Background: CD40 ligand (CD40L or CD154), a member of the tumor necrosis factor (TNF) family, plays a critical role in both humoral and cellular immune responses and has been implicated in biological pathways involving epithelial cells, fibroblasts, and platelets. Such a pathway is T cell-mediated B cell activation, a process that occurs through the interaction of CD40L with CD40 receptor expressed on B cells. It results in various B cell responses, including immunoglobulin isotype switching and B cell differentiation and proliferation. These responses can be inhibited by the monoclonal antibody 5c8, which binds with high affinity to CD40L.
Results: To understand the structural basis of the inhibition, we determined the crystal structure of the complex of the extracellular domain of CD40L and the Fab fragment of humanized 5c8 antibody. The structure shows that the complex has the shape of a three-bladed propeller with three Fab fragments bound symmetrically to a CD40L homotrimer. To further study the nature of the antibody-antigen interface, we assessed the ability of 23 site-directed mutants of CD40L to bind to 5c8 and CD40 and analyzed the results in the context of the crystal structure. Finally, we observed via confocal microscopy that 5c8 binding to CD40L on the cell surface results in the formation of patches of clustered complexes.

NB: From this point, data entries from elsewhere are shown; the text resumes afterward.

Lemma allocate_wf a : allocator_wf a -> allocator_wf (allocate a).2.
Proof.
  unfold allocator_wf; destruct a as [st nx]; simpl. intros [? ?].
  rewrite Z.geb_leb. destruct (Z.leb_spec 0x7fffffff nx); lia.
Qed.

Lemma allocate_next_mod a : allocator_wf a ->
  sia_next (allocate a).2 =
  sia_start a + (sia_next a - sia_start a + 1) mod id_period (sia_start a).
Proof.
  unfold allocator_wf, id_period; destruct a as [st nx]; simpl. intros [? ?].
  rewrite Z.geb_leb. destruct (Z.leb_spec 0x7fffffff nx).
  - replace (nx - st + 1) with (2147483648 - st) by lia. rewrite Z_mod_same_full. lia.
  - rewrite Z.mod_small by lia. lia.
Qed.

(** The [k]-th id handed out, in closed form. *)
Lemma allocate_n_lookup n a (k : nat) : allocator_wf a -> (k < n)%nat ->
  (allocate_n n a).1 !! k =
  Some (sia_start a + (sia_next a - sia_start a + Z.of_nat k) mod id_period (sia_start a)).
Proof.
  revert a k. induction n as [|n IH]; intros a k Hwf Hk; [lia|]. cbn [allocate_n].
  destruct (allocate a) as [id a'] eqn:Ha.
  destruct (allocate_n n a') as [ids a''] eqn:Hn. cbn [fst].
  assert (Hp : 0 < id_period (sia_start a))
    by (unfold id_period; destruct Hwf as [? ?]; lia).
  destruct k as [|k].
  - change ((id :: ids) !! 0%nat) with (Some id). inv Ha. rewrite Z.add_0_r, Z.mod_small; [f_equal; lia|].
    unfold id_period; destruct Hwf; lia.
  - change ((id :: ids) !! S k) with (ids !! k).
    pose proof (allocate_wf a Hwf) as Hwf'. pose proof (allocate_next_mod a Hwf) as Hnx.
    rewrite Ha in Hwf', Hnx. cbn [snd] in *. pose proof (IH a' k Hwf' ltac:(lia)) as IHk.
    rewrite Hn in IHk. cbn [fst] in IHk. rewrite IHk. inv Ha. cbn [sia_start] in *.
    rewrite Hnx. do 2 f_equal.
    replace (sia_start a + (sia_next a - sia_start a + 1) mod id_period (sia_start a)
             - sia_start a + Z.of_nat k)
      with ((sia_next a - sia_start a + 1) mod id_period (sia_start a) + Z.of_nat k) by lia.
    rewrite Zplus_mod_idemp_l. f_equal. lia.
Qed.

Lemma allocate_n_length n a : length (allocate_n n a).1 = n.
Proof.
  revert a; induction n as [|n IH]; intros a; [done|]. cbn [allocate_n].
  destruct (allocate a) as [id a'], (allocate_n n a') as [ids a''] eqn:E.
  cbn [fst length]. f_equal. by rewrite <- (IH a'), E.
Qed.

Lemma allocate_n_elem n a id : allocator_wf a -> id ∈ (allocate_n n a).1 ->
  sia_start a <= id <= 0x7fffffff.
Proof.
  intros Hwf [k Hk]%list_elem_of_lookup.
  pose proof (lookup_lt_Some _ _ _ Hk) as Hlt. rewrite allocate_n_length in Hlt.
  rewrite allocate_n_lookup in Hk by done. inv Hk.
  assert (Hp : 0 < id_period (sia_start a))
    by (unfold id_period; destruct Hwf as [? ?]; lia).
  pose proof (Z.mod_pos_bound (sia_next a - sia_start a + Z.of_nat k) _ Hp).
  unfold id_period in *. lia.
Qed.

(** No id is handed out twice within one cycle: any run of at most
    2^31 - start consecutive allocations gives pairwise distinct ids, all of
    them in [start, 2^31 - 1], whatever the allocator's position. *)
Theorem allocate_n_distinct (n : nat) (a : StreamIdAllocator) :
  allocator_wf a -> Z.of_nat n <= id_period (sia_start a) ->
  NoDup (allocate_n n a).1 /\
  Forall (fun id => sia_start a <= id <= 0x7fffffff) (allocate_n n a).1.
Proof.
  intros Hwf Hn. split.
  - apply NoDup_alt. intros i j id Hi Hj.
    pose proof (lookup_lt_Some _ _ _ Hi) as Hli. pose proof (lookup_lt_Some _ _ _ Hj) as Hlj.
    rewrite allocate_n_length in Hli, Hlj. rewrite allocate_n_lookup in Hi, Hj by done.
    assert (Hp : 0 < id_period (sia_start a))
      by (unfold id_period; destruct Hwf as [? ?]; lia).
    injection Hi as Hi. injection Hj as Hj.
    assert (Hd : (Z.of_nat i - Z.of_nat j) mod id_period (sia_start a) = 0).
    { replace (Z.of_nat i - Z.of_nat j)
        with ((sia_next a - sia_start a + Z.of_nat i) - (sia_next a - sia_start a + Z.of_nat j))
        by lia.
      rewrite Zminus_mod, (Z.add_reg_l (sia_start a) _ _ (eq_trans Hi (eq_sym Hj))).
      by rewrite Z.sub_diag, Zmod_0_l. }
    apply Z.mod_divide in Hd; [|lia]. destruct Hd as [q Hq].
    clear Hi Hj. generalize dependent (id_period (sia_start a)). intros P ? HP Hq.
    destruct (Z.lt_trichotomy q 0) as [?|[->|?]]; nia.
  - apply Forall_forall. intros id Hid. by eapply allocate_n_elem.
Qed.

Lemma allocate_n_distinct_witness :
  NoDup (allocate_n 3 (mkAllocator AGENT_REVERSE_ID_BASE 0x7ffffffe)).1 /\
  Forall (fun id => AGENT_REVERSE_ID_BASE <= id <= 0x7fffffff)
    (allocate_n 3 (mkAllocator AGENT_REVERSE_ID_BASE 0x7ffffffe)).1.
Proof.
  apply (allocate_n_distinct 3 (mkAllocator AGENT_REVERSE_ID_BASE 0x7ffffffe));
    unfold allocator_wf, id_period, AGENT_REVERSE_ID_BASE; simpl; lia.
Defined.

(** The id space is split between the two ends of a tunnel for exactly
    2^30 primary allocations: up to that many, every primary-allocated id is
    below [AGENT_REVERSE_ID_BASE] and every agent-allocated id is at or above
    it; the next primary allocation hands out [AGENT_REVERSE_ID_BASE] itself,
    the agent's first id. *)
Theorem stream_id_space_split (n m : nat) (p q : Z) :
  Z.of_nat n <= 2 ^ 30 ->
  p ∈ (allocate_n n (newStreamIdAllocator 1)).1 ->
  q ∈ (allocate_n m (newStreamIdAllocator AGENT_REVERSE_ID_BASE)).1 ->
  p < AGENT_REVERSE_ID_BASE <= q /\
  (allocate_n (S (Z.to_nat (2 ^ 30))) (newStreamIdAllocator 1)).1 !! Z.to_nat (2 ^ 30)
    = Some AGENT_REVERSE_ID_BASE.
Proof.
  intros Hn [k Hk]%list_elem_of_lookup Hq.
  assert (Hw : forall s, 0 < s <= 0x7fffffff -> allocator_wf (newStreamIdAllocator s))
    by apply new_allocator_wf.
  apply allocate_n_elem in Hq; [|apply Hw; unfold AGENT_REVERSE_ID_BASE; lia].
  pose proof (lookup_lt_Some _ _ _ Hk) as Hlt. rewrite allocate_n_length in Hlt.
  rewrite allocate_n_lookup in Hk by (try done; apply Hw; lia).
  rewrite allocate_n_lookup by (try lia; apply Hw; lia).
  cbn [newStreamIdAllocator sia_start sia_next] in *.
  unfold id_period, AGENT_REVERSE_ID_BASE in *. change (2 ^ 30) with 1073741824 in *.
  rewrite Z2Nat.id by lia. rewrite Z.mod_small in Hk by lia.
  split; [inv Hk; lia|]. rewrite Z.mod_small by lia. done.
Qed.

Lemma stream_id_space_split_witness :
  1 < AGENT_REVERSE_ID_BASE <= AGENT_REVERSE_ID_BASE + 1 /\
  (allocate_n (S (Z.to_nat (2 ^ 30))) (newStreamIdAllocator 1)).1 !! Z.to_nat (2 ^ 30)
    = Some AGENT_REVERSE_ID_BASE.
Proof.
  apply (stream_id_space_split 1 2 1 (AGENT_REVERSE_ID_BASE + 1)); [lia| |].
  - vm_compute. left.
  - vm_compute. right. left.
Defined.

Conclusions: The structure reveals that 5c8 neutralizes CD40L function by sterically blocking CD40 binding. The antigenic epitope is localized in a region of the surface that is likely to be structurally perturbed as a result of genetic mutations that cause hyper-IgM syndrome. The symmetric trimeric arrangement of the Fab fragments in the complex results in a geometry that facilitates the formation of large clusters of complexes on the cell surface.